Collected data:
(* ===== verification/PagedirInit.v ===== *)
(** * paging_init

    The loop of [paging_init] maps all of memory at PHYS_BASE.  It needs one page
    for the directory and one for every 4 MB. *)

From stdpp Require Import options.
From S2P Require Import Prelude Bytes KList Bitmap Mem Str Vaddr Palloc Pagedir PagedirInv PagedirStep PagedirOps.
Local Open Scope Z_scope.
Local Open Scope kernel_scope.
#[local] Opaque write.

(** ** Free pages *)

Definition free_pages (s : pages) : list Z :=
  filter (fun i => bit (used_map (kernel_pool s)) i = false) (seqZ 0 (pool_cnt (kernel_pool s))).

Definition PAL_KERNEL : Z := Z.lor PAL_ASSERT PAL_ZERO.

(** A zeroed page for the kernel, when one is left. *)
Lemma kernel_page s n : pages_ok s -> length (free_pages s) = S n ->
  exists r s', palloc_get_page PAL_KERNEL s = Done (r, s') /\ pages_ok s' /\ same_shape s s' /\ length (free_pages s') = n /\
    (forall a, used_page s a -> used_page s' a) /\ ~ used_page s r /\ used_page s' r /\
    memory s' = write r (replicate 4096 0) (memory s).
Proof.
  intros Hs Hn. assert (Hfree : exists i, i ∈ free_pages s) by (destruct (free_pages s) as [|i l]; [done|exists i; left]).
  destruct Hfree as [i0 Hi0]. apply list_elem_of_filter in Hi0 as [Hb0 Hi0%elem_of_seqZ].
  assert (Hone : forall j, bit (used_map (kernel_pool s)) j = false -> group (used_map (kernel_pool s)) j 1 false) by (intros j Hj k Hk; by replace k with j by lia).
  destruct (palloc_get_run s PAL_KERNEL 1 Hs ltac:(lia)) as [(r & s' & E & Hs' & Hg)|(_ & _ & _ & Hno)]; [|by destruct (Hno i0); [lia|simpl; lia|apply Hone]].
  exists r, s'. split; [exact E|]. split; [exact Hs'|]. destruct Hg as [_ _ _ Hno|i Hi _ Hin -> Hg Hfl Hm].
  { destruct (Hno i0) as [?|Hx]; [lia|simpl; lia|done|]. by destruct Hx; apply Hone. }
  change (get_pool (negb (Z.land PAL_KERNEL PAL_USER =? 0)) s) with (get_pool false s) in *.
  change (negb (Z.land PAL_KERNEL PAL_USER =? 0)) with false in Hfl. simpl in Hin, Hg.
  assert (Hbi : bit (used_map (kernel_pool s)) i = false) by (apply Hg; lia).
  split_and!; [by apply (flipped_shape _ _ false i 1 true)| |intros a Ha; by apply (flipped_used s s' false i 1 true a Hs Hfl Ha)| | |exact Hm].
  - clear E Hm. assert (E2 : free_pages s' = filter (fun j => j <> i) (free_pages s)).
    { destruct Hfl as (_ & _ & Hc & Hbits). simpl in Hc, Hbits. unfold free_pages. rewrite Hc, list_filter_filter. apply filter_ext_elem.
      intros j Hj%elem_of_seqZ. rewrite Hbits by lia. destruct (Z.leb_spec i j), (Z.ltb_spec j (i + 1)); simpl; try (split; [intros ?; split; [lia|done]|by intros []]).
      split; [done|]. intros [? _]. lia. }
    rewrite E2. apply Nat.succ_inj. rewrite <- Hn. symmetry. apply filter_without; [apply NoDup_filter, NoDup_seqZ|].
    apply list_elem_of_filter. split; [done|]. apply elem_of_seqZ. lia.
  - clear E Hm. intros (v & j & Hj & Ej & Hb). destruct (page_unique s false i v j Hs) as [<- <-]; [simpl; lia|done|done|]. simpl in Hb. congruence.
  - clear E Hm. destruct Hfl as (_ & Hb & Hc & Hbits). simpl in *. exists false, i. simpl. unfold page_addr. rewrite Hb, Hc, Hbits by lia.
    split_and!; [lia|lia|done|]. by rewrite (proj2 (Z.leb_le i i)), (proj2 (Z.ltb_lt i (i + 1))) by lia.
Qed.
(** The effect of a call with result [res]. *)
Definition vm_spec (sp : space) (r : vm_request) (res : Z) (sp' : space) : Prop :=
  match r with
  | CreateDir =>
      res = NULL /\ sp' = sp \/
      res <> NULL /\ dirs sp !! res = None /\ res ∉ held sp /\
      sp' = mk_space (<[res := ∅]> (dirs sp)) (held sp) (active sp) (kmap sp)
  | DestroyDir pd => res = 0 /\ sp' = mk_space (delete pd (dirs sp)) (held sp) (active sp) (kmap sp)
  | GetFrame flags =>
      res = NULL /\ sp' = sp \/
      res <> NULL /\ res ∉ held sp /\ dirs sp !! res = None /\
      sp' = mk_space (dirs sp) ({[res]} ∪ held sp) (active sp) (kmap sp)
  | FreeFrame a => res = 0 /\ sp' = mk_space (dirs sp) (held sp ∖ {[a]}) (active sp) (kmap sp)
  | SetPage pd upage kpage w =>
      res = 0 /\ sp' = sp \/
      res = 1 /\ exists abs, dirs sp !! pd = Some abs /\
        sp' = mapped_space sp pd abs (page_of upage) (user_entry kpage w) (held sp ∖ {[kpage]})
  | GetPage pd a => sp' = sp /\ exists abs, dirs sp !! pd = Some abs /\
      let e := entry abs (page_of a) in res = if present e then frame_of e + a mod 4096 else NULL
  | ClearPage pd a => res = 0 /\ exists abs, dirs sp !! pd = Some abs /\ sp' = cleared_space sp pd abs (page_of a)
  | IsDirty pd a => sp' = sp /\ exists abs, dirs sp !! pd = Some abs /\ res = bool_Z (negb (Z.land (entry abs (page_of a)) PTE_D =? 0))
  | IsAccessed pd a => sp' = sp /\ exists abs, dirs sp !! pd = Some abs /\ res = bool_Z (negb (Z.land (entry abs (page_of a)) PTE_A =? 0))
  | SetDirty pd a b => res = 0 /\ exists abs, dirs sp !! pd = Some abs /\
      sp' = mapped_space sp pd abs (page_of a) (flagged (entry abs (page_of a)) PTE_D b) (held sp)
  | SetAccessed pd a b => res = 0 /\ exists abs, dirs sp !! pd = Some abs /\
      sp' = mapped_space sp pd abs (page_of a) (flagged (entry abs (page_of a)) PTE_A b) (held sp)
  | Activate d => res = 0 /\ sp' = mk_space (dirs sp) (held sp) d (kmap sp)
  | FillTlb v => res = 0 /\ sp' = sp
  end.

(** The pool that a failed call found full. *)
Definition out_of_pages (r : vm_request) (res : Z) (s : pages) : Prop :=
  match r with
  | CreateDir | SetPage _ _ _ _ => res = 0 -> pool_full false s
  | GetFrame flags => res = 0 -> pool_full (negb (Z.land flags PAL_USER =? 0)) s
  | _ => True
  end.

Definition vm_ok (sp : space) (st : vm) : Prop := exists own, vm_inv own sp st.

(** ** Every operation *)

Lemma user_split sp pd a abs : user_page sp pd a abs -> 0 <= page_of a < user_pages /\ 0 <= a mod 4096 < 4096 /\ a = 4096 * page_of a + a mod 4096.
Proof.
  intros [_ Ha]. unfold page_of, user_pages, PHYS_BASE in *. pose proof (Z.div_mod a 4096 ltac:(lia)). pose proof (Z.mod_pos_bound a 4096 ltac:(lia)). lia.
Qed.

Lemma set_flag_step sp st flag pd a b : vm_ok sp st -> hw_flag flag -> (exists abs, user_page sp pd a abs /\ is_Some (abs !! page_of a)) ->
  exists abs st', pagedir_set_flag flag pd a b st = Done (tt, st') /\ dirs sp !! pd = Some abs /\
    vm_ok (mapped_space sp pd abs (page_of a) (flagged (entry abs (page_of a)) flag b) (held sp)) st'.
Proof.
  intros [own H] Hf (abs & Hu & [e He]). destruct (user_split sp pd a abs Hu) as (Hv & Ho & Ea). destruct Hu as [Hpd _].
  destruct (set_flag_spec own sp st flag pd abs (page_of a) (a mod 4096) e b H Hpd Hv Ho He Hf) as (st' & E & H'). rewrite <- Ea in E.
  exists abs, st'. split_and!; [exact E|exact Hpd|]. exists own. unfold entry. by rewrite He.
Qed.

WHAT IS EXPECTED:
From the entries above, return exactly the line containing "destruct Hfree as", the line containing "change (negb (Z.land", and all lines between, and nothing else.

EXPECTED ANSWER:
  destruct Hfree as [i0 Hi0]. apply list_elem_of_filter in Hi0 as [Hb0 Hi0%elem_of_seqZ].
  assert (Hone : forall j, bit (used_map (kernel_pool s)) j = false -> group (used_map (kernel_pool s)) j 1 false) by (intros j Hj k Hk; by replace k with j by lia).
  destruct (palloc_get_run s PAL_KERNEL 1 Hs ltac:(lia)) as [(r & s' & E & Hs' & Hg)|(_ & _ & _ & Hno)]; [|by destruct (Hno i0); [lia|simpl; lia|apply Hone]].
  exists r, s'. split; [exact E|]. split; [exact Hs'|]. destruct Hg as [_ _ _ Hno|i Hi _ Hin -> Hg Hfl Hm].
  { destruct (Hno i0) as [?|Hx]; [lia|simpl; lia|done|]. by destruct Hx; apply Hone. }
  change (get_pool (negb (Z.land PAL_KERNEL PAL_USER =? 0)) s) with (get_pool false s) in *.
  change (negb (Z.land PAL_KERNEL PAL_USER =? 0)) with false in Hfl. simpl in Hin, Hg.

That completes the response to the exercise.